Cargo now won't touch the Memphis release, and the CD has no support from traditional retail outlets. An executive with the distributor, who declined to be identified, described the Sony BMG letter as a "warning" of further action to come. "To save us the risk of legal action, we decided we wouldn't distribute the item," the Cargo executive adds.
The release is still featured on the Cargo Records Web site, but the purchase function has been disabled. Memphis Recording Service director Joseph Pirzada tells Billboard.biz that he responded on behalf of Cargo on three occasions since the letter was received five or six weeks ago, but heard nothing in response.
"I've not received a letter, an email, or any telephone calls," he tells Billboard.biz. "I told Sony BMG they were wrong, and that the outtakes on the CD were recorded before the June 1, 1957. Which means it is in the public domain."
He adds, "I'm not worried and I haven't been worried," and notes that his company continues to sell the product. But he admits Sony BMG's action had "thrown a spanner in the works."
A Sony BMG spokesman declined to comment in depth on the issue, other than to confirm "that we are in correspondence with them" on the matter. The spokesman adds, "it is our policy to keep close scrutiny on any third parties who are thinking of releasing Elvis recordings assuming them to be in the public domain when they may in fact not be."
Memphis Recording Service became headline news in the summer when its Presley release "My Baby Left Me" entered the Official U.K. U.K. Singles Charts at No. 19, becoming the first out-of-copyright recording to be a U.K. Top 40 hit. The song was originally recorded by Presley in 1956, so entered the public domain on Jan. 1 2007.
Despite furious lobbying from the music industry, the U.K. government recently backed the Gowers Review, which recommended the copyright term for sound recordings should remain at 50 years.

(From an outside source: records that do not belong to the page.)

(** * The todo store and the todo session of the planner application

  A shallow embedding of
  - the by-id route handlers [GET], [PATCH] and [DELETE] of
    [/api/todos/[id]] (server side, over a Prisma table),
  - the [TodoProvider] context (client side: [fetchTodos], [addTodo],
    [updateTodo], [deleteTodo], [toggleComplete], [refreshTodos]),
  - the handlers of the [TodoItem] and [TodoForm] components that call
    the context,
  followed by the properties the specification states about them. *)

From Stdlib Require Import ZArith Ascii String List Bool Lia.
From stdpp Require Import base option list gmap strings sorting pretty.

Local Open Scope Z_scope.
Local Open Scope string_scope.

(** ** JavaScript primitives used by the sources *)

Module Js.

(** Strings are sequences of code units; the embedding keeps the code
    units below 256.  Among those, [String.prototype.trim] strips
    TAB, LF, VT, FF, CR, SPACE and NBSP. *)
Definition isWhiteSpace (c : ascii) : bool :=
  match nat_of_ascii c with
  | 9%nat | 10%nat | 11%nat | 12%nat | 13%nat | 32%nat | 160%nat => true
  | _ => false
  end.

Fixpoint trimStart (s : string) : string :=
  match s with
  | EmptyString => EmptyString
  | String c rest => if isWhiteSpace c then trimStart rest else s
  end.

Fixpoint trimEnd (s : string) : string :=
  match s with
  | EmptyString => EmptyString
  | String c rest =>
      match trimEnd rest with
      | EmptyString => if isWhiteSpace c then EmptyString else String c EmptyString
      | kept => String c kept
      end
  end.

The "My Baby Left Me" single was meant to set-up the launch of the now-disputed "New York" sessions album, says Pirzada, and has since sold 20,000 copies worldwide, about half of which came in the U.K. Cargo distributed "My Baby Left Me," which was sold exclusively through HMV.
The Cargo-Memphis relationship remains in tact. "We still distribute the label and other titles," says the Cargo executive, "and we will distribute the title next year when the 'offending' material is removed from the product." Pirzada says Memphis will relaunch the product in February. "They put a spanner in the works for us before Christmas," he says. "All its done is delay us for few weeks."